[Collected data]

(* ===== verification/GoFloat.v ===== *)
(** Go's float64 as IEEE 754 binary64 data ([spec_float] with 53 bits of
    precision), its comparisons and sum, and strconv.ParseFloat: the grammar
    of Go floating-point literals and the correctly rounded value. *)

From S2P Require Import Prelude GoStr.
From Stdlib Require Import Ascii.
From Stdlib Require Export SpecFloat.
Open Scope Z_scope.

(** ** Values *)

Abbreviation float64 := spec_float (only parsing).

Definition f_of_int (z : Z) : float64 := binary_normalize 53 1024 z 0 false.
Definition f_zero : float64 := S754_zero false.
Definition f_one : float64 := f_of_int 1.

Definition f_eqb (a b : float64) : bool :=
  match SFcompare a b with Some Eq => true | _ => false end.
Definition f_ltb (a b : float64) : bool :=
  match SFcompare a b with Some Lt => true | _ => false end.
Definition f_leb (a b : float64) : bool :=
  match SFcompare a b with Some Lt | Some Eq => true | _ => false end.

Definition f_add (a b : float64) : float64 := SFadd 53 1024 a b.
Definition f_neg (a : float64) : float64 := SFopp a.

Definition is_inf (a : float64) : bool :=
  match a with S754_infinity _ => true | _ => false end.
Definition is_nan (a : float64) : bool :=
  match a with S754_nan => true | _ => false end.

(** ** strconv.ParseFloat *)

Definition is_digit (c : ascii) : bool := in_range 48 57 (byte_val c).

(** The byte lowered as strconv.lower does: [c | ('x' - 'X')]. *)
Definition lower_byte (c : ascii) : Z := Z.lor (byte_val c) 32.

Definition digit_value (base : Z) (c : ascii) : option Z :=
  if is_digit c then Some (byte_val c - 48)
  else if (base =? 16) && in_range 97 102 (lower_byte c) then Some (lower_byte c - 87)
  else None.

(** The state of readFloat's digit loop. *)
Record mantissa := Mantissa {
  mant : Z;            (* the digits read, as an integer *)
  frac : Z;            (* how many of them follow the point *)
  saw_dot : bool;
  saw_digit : bool;
  underscores : bool;
}.

Fixpoint read_digits (base : Z) (m : mantissa) (s : string) : mantissa * string :=
  match s with
  | EmptyString => (m, s)
  | String c s' =>
      if Ascii.eqb c "_" then
        read_digits base (Mantissa (mant m) (frac m) (saw_dot m) (saw_digit m) true) s'
      else if Ascii.eqb c "." then
        if saw_dot m then (m, s)
        else read_digits base (Mantissa (mant m) (frac m) true (saw_digit m) (underscores m)) s'
      else match digit_value base c with
           | Some d =>
               read_digits base
                 (Mantissa (mant m * base + d) (if saw_dot m then frac m + 1 else frac m)
                    (saw_dot m) true (underscores m)) s'
           | None => (m, s)
           end
  end.

(** The exponent's digits; the value stops growing at 10000, as in readFloat. *)
Fixpoint read_exp (e : Z) (us : bool) (s : string) : Z * bool * string :=
  match s with
  | String c s' =>
      if Ascii.eqb c "_" then read_exp e true s'
      else if is_digit c then
        read_exp (if e <? 10000 then e * 10 + (byte_val c - 48) else e) us s'
      else (e, us, s)
  | EmptyString => (e, us, s)
  end.

(** strconv.underscoreOK: underscores only between digits (a base prefix
    counts as a digit). [saw]: 0 a digit, 1 an underscore, 2 anything else. *)
Fixpoint underscore_ok_from (hex : bool) (saw : nat) (s : string) : bool :=
  match s with
  | EmptyString => negb (saw =? 1)%nat
  | String c s' =>
      if is_digit c || (hex && in_range 97 102 (lower_byte c)) then underscore_ok_from hex 0 s'
      else if Ascii.eqb c "_" then (saw =? 0)%nat && underscore_ok_from hex 1 s'
      else negb (saw =? 1)%nat && underscore_ok_from hex 2 s'
  end.

Definition base_prefix (s : string) : option ascii :=
  match s with
  | String z (String c _) =>
      if Ascii.eqb z "0" && ((lower_byte c =? 98) || (lower_byte c =? 111) || (lower_byte c =? 120))
      then Some c else None
  | _ => None
  end.

Definition underscore_ok (s : string) : bool :=
  match base_prefix s with
  | Some c => underscore_ok_from (lower_byte c =? 120) 0 (str_drop 2 s)
  | None => underscore_ok_from false 2 s
  end.

(** The correctly rounded value of [m * base^-frac * (10 or 2)^e]. *)
Definition decimal_value (neg : bool) (m e : Z) : float64 :=
  match m with
  | Zpos p =>
      if 0 <=? e then
        match m * 10 ^ e with
        | Zpos q => binary_round 53 1024 neg q 0
        | _ => S754_zero neg
        end
      else
        let '(mz, ez, lz) := SFdiv_core_binary 53 1024 (Zpos p) 0 (10 ^ (- e)) 0 in
        binary_round_aux 53 1024 neg mz ez lz
  | _ => S754_zero neg
  end.

Definition hex_value (neg : bool) (m e : Z) : float64 :=
  match m with
  | Zpos p => binary_round 53 1024 neg p e
  | _ => S754_zero neg
  end.

Definition ascii_lower (s : string) : string :=
  concat_str ((λ c, str_of_char (if in_range 65 90 (byte_val c) then byte_of (byte_val c + 32) else c))
                <$> String.list_ascii_of_string s).

Definition split_sign (s : string) : bool * bool * string :=
  match s with
  | String c s' =>
      if Ascii.eqb c "-" then (true, true, s')
      else if Ascii.eqb c "+" then (false, true, s')
      else (false, false, s)
  | EmptyString => (false, false, s)
  end.

(** A finite literal: mantissa, optional exponent (compulsory in base 16),
    nothing after it; an infinite result is the range error. *)
Definition read_float (neg : bool) (s : string) : option float64 :=
  let hex := match s with
             | String z (String c _) => Ascii.eqb z "0" && (lower_byte c =? 120)
             | _ => false
             end in
  let base := if hex then 16 else 10 in
  let '(m, rest) := read_digits base (Mantissa 0 0 false false false)
                      (if hex then str_drop 2 s else s) in
  let finish e us rest :=
    match rest with
    | EmptyString =>
        if us && negb (underscore_ok s) then None
        else let v := if hex then hex_value neg (mant m) (e - 4 * frac m)
                      else decimal_value neg (mant m) (e - frac m) in
             if is_inf v then None else Some v
    | _ => None
    end in
  if negb (saw_digit m) then None
  else match rest with
       | String c rest' =>
           if lower_byte c =? (if hex then 112 else 101) then
             let '(eneg, _, digits) := split_sign rest' in
             match digits with
             | String d _ =>
                 if is_digit d then
                   let '(e, us, rest'') := read_exp 0 (underscores m) digits in
                   finish (if eneg : bool then - e else e) us rest''
                 else None
             | EmptyString => None
             end
           else None
       | EmptyString => if hex then None else finish 0 (underscores m) rest
       end.

(** strconv.ParseFloat(s, 64); [None] is the error. *)
Definition parse_float (s : string) : option float64 :=
  let '(neg, signed, body) := split_sign s in
  let word := ascii_lower body in
  if String.eqb word "inf" || String.eqb word "infinity" then Some (S754_infinity neg)
  else if negb signed && String.eqb word "nan" then Some S754_nan
  else read_float neg body.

:: Task goal ::
Check each line of the data for "rest". Copy the lines where it turns up.

:: Exercise output ::
  let '(m, rest) := read_digits base (Mantissa 0 0 false false false)
  let finish e us rest :=
    match rest with
  else match rest with
       | String c rest' =>
             let '(eneg, _, digits) := split_sign rest' in
                   let '(e, us, rest'') := read_exp 0 (underscores m) digits in
                   finish (if eneg : bool then - e else e) us rest''
       | EmptyString => if hex then None else finish 0 (underscores m) rest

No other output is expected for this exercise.